[THE DATA]:

>>>>

(** * js-currency-converter: a shallow embedding of [src/js-currency-converter.js]

    The module keeps three process-wide objects ([SETTINGS], [CACHED_RATES],
    [CONVERSIONS_IN_PROGRESS]) and talks to two collaborators: jQuery
    ([$.Deferred], [$.get], [$.extend]) and the browser ([localStorage],
    [Date], [JSON], [console]).  The embedding threads one [State] record
    through every function, keeps the promise callbacks of the source as
    first-order closures, and lets a function that can throw return a
    [Result]. *)

From Stdlib Require Import ZArith QArith Lia.
From stdpp Require Import gmap strings list fin_maps.

Close Scope Q_scope.
Open Scope string_scope.
Open Scope list_scope.
Open Scope nat_scope.
Open Scope stdpp_scope.

(** ** JavaScript values *)

(** A JavaScript number: a finite value (every finite double is a rational,
    so comparison is exact) or [NaN].  Infinities are left out. *)
Inductive Number :=
| NaN
| Fin (q : Q).

(** The values that reach the module: [undefined], [null], primitives,
    [Date] objects (with their time value in milliseconds, [None] for an
    invalid date), plain objects as ordered lists of their own properties,
    and the two kinds of member that a value inherits from its prototype
    chain: a built-in function (named by the property it is found under)
    and the built-in prototype objects themselves, which the accessor
    [__proto__] answers with. *)
Inductive Builtin :=
| Object_prototype
| Boolean_prototype
| Number_prototype
| String_prototype
| Date_prototype
| Function_prototype.
(** The header of a block: the fields are ["define"] and the name of the
    type, and the reader stops on the block-open rune. *)
Lemma parseLine_Header h l il col f rest e :
  Header_wf h = true ->
  exists r',
    parseLine (mkReader HASH l il col f (Header_text h ++ rest) e)
    = Some ([runes "define"; h_type h], IO_OBJ_BEGIN, None, r')
    /\ stands HASH (l + 1) e rest r'
    /\ column r' = Z.of_nat (length (Header_text h)) - 1.
Proof.
  unfold Header_wf, Header_text. destruct h as [ind sep ty gap].
  cbn [h_indent h_sep h_type h_gap].
  intros Hwf. apply andb_prop in Hwf as [Hwf Hcol]. apply andb_prop in Hwf as [Hwf Hgap].
  apply andb_prop in Hwf as [Hwf Hnb]. apply andb_prop in Hwf as [Hwf Hty].
  apply andb_prop in Hwf as [Hwf Hsep]. apply andb_prop in Hwf as [Hind Hsep1].
  destruct sep as [|d sep]; [done|]. apply blanks_cons in Hsep as [Hd Hsep].
  destruct (hspace_nonbrace _ Hd) as [Hd1 Hd2].
  set (def := runes "define") in *.
  assert (length def = 6%nat) as Hdef by reflexivity.
  rewrite <- !app_assoc. cbn [app].
  remember (ind ++ def ++ d :: sep ++ ty ++ gap ++ LBRACE :: rest) as txt eqn:Htxt.
  assert (exists c s, txt = c :: s /\ negb (HASH =? 0) && (c =? HASH) = false)
    as (c & s & Hcs & Hc).
  { destruct ind as [|c ind].
    - eexists _, _. by subst txt.
    - eexists _, _. split; [by subst txt|]. apply not_comment_hspace.
      by apply blanks_cons in Hind as [? _]. }
  rewrite Hcs, parseLine_start by done. rewrite <- Hcs.
  assert (3 <= length txt)%nat as Hlen.
  { subst txt. rewrite !length_app. simpl. rewrite !length_app. simpl. lia. }
  destruct (length txt) as [|[|[|n]]] eqn:Hn; [lia|lia|lia|]. subst txt.
  rewrite parseLine_loop_S.
  rewrite (parseFields_word ind def HASH (l + 1) il (-1) f _ e d _ Hind eq_refl
             (brace_ok_nobrace _ def eq_refl) (readRune_hspace _ _ _ _ _ _ _ _ Hd))
    by (left; by apply hspace_IsSpace).
  cbv zeta. rewrite Hd1, Hd2, (hspace_not_LF _ Hd). cbn [is_EOF is_nil negb field app].
  rewrite parseLine_loop_S.
  destruct gap as [|g gap].
  - cbn [app].
    rewrite (parseFields_word sep ty HASH (l + 1) il _ def (LBRACE :: rest) e LBRACE _ Hsep Hty
               (brace_ok_nobrace _ ty Hnb) (readRune_nonspace _ _ _ _ _ LBRACE _ _ eq_refl)).
    + cbv zeta. cbn [field]. eexists. split; [done|]. split; [done|]. cbn [column].
      repeat (rewrite ?length_app; cbn [length]). rewrite ?Hdef. lia.
    + right. split; [done|]. cbn [column]. simpl in Hcol.
      apply Z.leb_le in Hcol. repeat (rewrite ?length_app in Hcol; cbn [length] in Hcol).
      rewrite ?Hdef in Hcol. lia.
  - apply blanks_cons in Hgap as [Hg Hgap]. destruct (hspace_nonbrace _ Hg) as [Hg1 Hg2].
    cbn [app].
    rewrite (parseFields_word sep ty HASH (l + 1) il _ def _ e g _ Hsep Hty
               (brace_ok_nobrace _ ty Hnb) (readRune_hspace _ _ _ _ _ _ _ _ Hg))
      by (left; by apply hspace_IsSpace).
    cbv zeta. rewrite Hg1, Hg2, (hspace_not_LF _ Hg). cbn [is_EOF is_nil negb field].
    rewrite parseLine_loop_S.
    rewrite (parseFields_delim gap HASH (l + 1) il _ ty (LBRACE :: rest) e LBRACE _ Hgap
               (readRune_nonspace _ _ _ _ _ LBRACE _ _ eq_refl)) by auto.
    cbv zeta. eexists. split; [done|]. split; [done|]. cbn [column].
    repeat (rewrite ?length_app; cbn [length]). rewrite ?Hdef. lia.
Qed.

(** The end of the input. *)
Lemma parseLine_end C l il col f e :
  parseLine (mkReader C l il col f [] e)
  = Some ([], IO_OBJ_OUT, Some e, mkReader C (l + 1) il (-1) f [] e).
Proof. reflexivity. Qed.

End ScannerOnText.

(** ** The object builder on well-formed text *)

Section ReadOnText.
Context `{Nagioscfg}.

Lemma Reader_eta r C s :
  Comment r = C -> src r = s ->
  r = mkReader C (line r) (inputline r) (column r) (field r) s (srcerr r).
Proof. destruct r. simpl. by intros -> ->. Qed.

(** More fuel does not change a result. *)
Lemma Read_loop_mono n : forall m setUUID fileID w r co prev out,
  (n <= m)%nat ->
  Read_loop n setUUID fileID w r co prev = Some out ->
  Read_loop m setUUID fileID w r co prev = Some out.
Proof.
  induction n as [|n IH]; intros m setUUID fileID w r co prev out Hm; [done|].
  destruct m as [|m]; [lia|]. rewrite !Read_loop_S.
  destruct (parseLine r) as [[[[fields st] err] r1]|]; [|done].
  assert (n <= m)%nat as Hnm by lia.
  assert (forall w1 co1 prev1,
    (if negb (is_nil err) then Some (Return (None, err), w1, r1)
     else Read_loop n setUUID fileID w1 r1 co1 prev1) = Some out ->
    (if negb (is_nil err) then Some (Return (None, err), w1, r1)
     else Read_loop m setUUID fileID w1 r1 co1 prev1) = Some out) as Hnext.
  { intros w1 co1 prev1. destruct err; cbn [is_nil negb]; [done|]. by apply IH. }
  destruct fields as [|f0 fields]; [by apply Hnext|]. cbv zeta.
  destruct st; [done| | |done].
  - destruct (negb (IoState_eqb prev IO_OBJ_OUT)); [by apply IH|].
    destruct ((f0 :: fields) !! 1%nat) as [name|]; [|done].
    destruct (decide (CfgName_Type name = T_INVALID)); [done|].
    destruct (Read_alloc setUUID fileID (CfgName_Type name) w) as [o w1].
    by apply Hnext.
  - destruct co as [o|]; [|by apply IH].
    destruct (length (f0 :: fields) <? 2)%nat; [by apply IH|by apply Hnext].
Qed.
(** ** [Config.DefaultAccount] and [Config.GetAccount] *)

(** The first loop of [DefaultAccount]. *)
Fixpoint firstDefault (order : list (string * Account)) : option (Account * string) :=
  match order with
  | [] => None
  | (name, account) :: rest =>
      if Default account then Some (account, name) else firstDefault rest
  end.

(** [func (c *Config) DefaultAccount()], returning the account, its name and an error, with the
    visiting orders of its two loops. *)
Definition Config_DefaultAccount_range (c : Config)
    (order1 order2 : list (string * Account)) : result (Account * string) :=
  match firstDefault order1 with
  | Some found => Ok found
  | None =>
      if size (Accounts c) =? 1 then
        match order2 with
        | (name, account) :: _ => Ok (account, name)
        | [] => Err NoDefaultAmbiguous
        end
      else Err NoDefaultAmbiguous
  end.

(** [func (c *Config) GetAccount(name string)], returning the account and an error *)
Definition Config_GetAccount (c : Config) (name : string) : result Account :=
  match Accounts c !! name with
  | Some account => Ok account
  | None => Err (AccountNotFound name)
  end.

(** ** [Account.RepoPaths] *)

(** [if !seen[p] { paths = append(paths, p); seen[p] = true }] *)
Definition addPath (p : string) (st : list string * gset string) : list string * gset string :=
  if bool_decide (p ∈ st.2) then st else (st.1 ++ [p], {[p]} ∪ st.2).

(** [func (a *Account) RepoPaths() []string], with the visiting order of
    its loop over [a.Repos]. *)
Definition Account_RepoPaths_range (order : list (string * list Repo)) : list string :=
  (foldl (λ st kv,
            foldl (λ st repo, addPath (kv.1 +:+ "." +:+ resolvedName repo) st)
                  (addPath kv.1 st) kv.2)
         ([], ∅) order).1.

(** ** Vocabulary of the statements *)

(** *** Strings and paths *)

(** [occurs c s]: the byte [c] occurs in [s]. *)
Fixpoint occurs (c : ascii) (s : string) : Prop :=
  match s with
  | EmptyString => False
  | String a s' => a = c ∨ occurs c s'
  end.

(** A string made of path separators only. *)
Definition onlySeparators (s : string) : Prop :=
  ∀ c, occurs c s → c = filepath.Separator.

(** [seg] is the last path segment of [url]: it is not empty, holds no
    separator, is followed by separators only and is preceded by nothing
    or by a part that ends with a separator. *)
Definition lastPathSegment (url seg : string) : Prop :=
  seg ≠ "" ∧ ¬ occurs filepath.Separator seg
  ∧ ∃ before after,
      onlySeparators after
      ∧ (url = seg +:+ after
         ∨ url = before +:+ String filepath.Separator "" +:+ seg +:+ after).

(** The dot-separated segments of a logical path. *)
Definition segments (path : string) : list string := strings.Split path ".".

(** The qualified name [path + "." + name] of a repo stored at [path]. *)
Definition qualifiedName (path : string) (repo : Repo) : string :=
  path +:+ "." +:+ resolvedName repo.

(** *** The parser *)

(** A key of [Repos] that has the marker ["/"] among its segments. *)
Definition hasSlashSegment (path : string) : Prop := "/" ∈ segments path.

(** A key of the decoded tree that is one segment: it contains no dot. *)
Definition plainKey (key : string) : bool := negb (strings.Contains key ".").

(** A decoded subtree stored under [key] in which every key is one
    segment and the marker ["/"] never holds a nested table. *)
Fixpoint plainValue (key : string) (v : value) : bool :=
  match v with
  | VMap entries =>
      negb (String.eqb key "/")
      && forallb (λ kv, plainKey kv.1 && plainValue kv.1 kv.2) entries
  | _ => true
  end.

Definition plainTree (data : list (string * value)) : bool :=
  forallb (λ kv, plainKey kv.1 && plainValue kv.1 kv.2) data.

(** A decoded file in which the [repos] table of every account is plain. *)
Definition plainConfig (raw : list (string * value)) : Prop :=
  ∀ accountsRaw name accountMap reposRaw,
    mapIndex "accounts" raw = Some (VMap accountsRaw) →
    (name, VMap accountMap) ∈ accountsRaw →
    mapIndex "repos" accountMap = Some (VMap reposRaw) →
    plainTree reposRaw = true.

(** *** The conflict validator *)

(** The key [key] has [path] as a strict dot-prefix and implies the child
    segment [child] under it: [key] is [path.child] or [path.child.more]. *)
Definition impliesChild (path key child : string) : Prop :=
  ∃ deeper, segments key = segments path ++ child :: deeper.

(** The conflict rule: some path of [Repos] holds a repo whose resolved
    name is a child segment implied under that path by another key. *)
Definition hasConflict (a : Account) : Prop :=
  ∃ path repos repo key,
    Repos a !! path = Some repos ∧ repo ∈ repos
    ∧ key ∈ dom (Repos a)
    ∧ impliesChild path key (resolvedName repo).

(** The child segments recorded under [path] in [subpaths]. *)
Definition children (subpaths : gmap string (gset string)) (path : string) : gset string :=
  default ∅ (subpaths !! path).

(** The test made by the inner loop of the first loop of [Validate]:
    position [i] of the segments of [key] records [child] under [path]. *)
Definition recordsChild (key : string) (i : nat) (path child : string) : Prop :=
  strings.Join (take (i + 1) (segments key)) "." = path
  ∧ segments key !! (i + 1) = Some child.

(** The visiting orders handed to the validation of [c] are enumerations
    of the maps they visit. *)
Definition validOrders (c : Config) (order : list (string * Account))
    (inner : string → list (string * list Repo) * list (string * list Repo)) : Prop :=
  range_order (Accounts c) order
  ∧ ∀ name a, Accounts c !! name = Some a →
      range_order (Repos a) (inner name).1 ∧ range_order (Repos a) (inner name).2.

(** *** The default account *)

(** No account of [c] is flagged default. *)
Definition noneDefault (c : Config) : Prop :=
  ∀ name account, Accounts c !! name = Some account → Default account = false.

(** The account [name] is the only one of [c] flagged default. *)
Definition onlyDefault (c : Config) (name : string) (account : Account) : Prop :=
  Accounts c !! name = Some account ∧ Default account = true
  ∧ ∀ name' account', Accounts c !! name' = Some account' →
      Default account' = true → name' = name.

(** *** [RepoPaths] *)

(** The strings [RepoPaths] is meant to list: every key of [Repos] and
    the qualified name of every repo. *)
Definition isRepoPath (a : Account) (s : string) : Prop :=
  ∃ path repos, Repos a !! path = Some repos
    ∧ (s = path ∨ ∃ repo, repo ∈ repos ∧ s = qualifiedName path repo).

(** The loop state of [RepoPaths]: [seen] is the set of the strings of
    [paths], which has no duplicates. *)
Definition pathsInv (st : list string * gset string) : Prop :=
  NoDup st.1 ∧ ∀ x, x ∈ st.2 ↔ x ∈ st.1.

(** ** Example configurations *)

(** A stand-in for [filepath.Join] on elements that are already clean,
    used to run the functions on examples. *)
Definition joinWithSlash (elems : list string) : string := strings.Join elems "/".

<<<<

[EXERCISE DETAILS]:
The answer is the lines above between the line holding "(** The test" and the line holding "Definition validOrders (c", inclusive, each written out exactly, and no others.

[RESPONSE]:
(** The test made by the inner loop of the first loop of [Validate]:
    position [i] of the segments of [key] records [child] under [path]. *)
Definition recordsChild (key : string) (i : nat) (path child : string) : Prop :=
  strings.Join (take (i + 1) (segments key)) "." = path
  ∧ segments key !! (i + 1) = Some child.

(** The visiting orders handed to the validation of [c] are enumerations
    of the maps they visit. *)
Definition validOrders (c : Config) (order : list (string * Account))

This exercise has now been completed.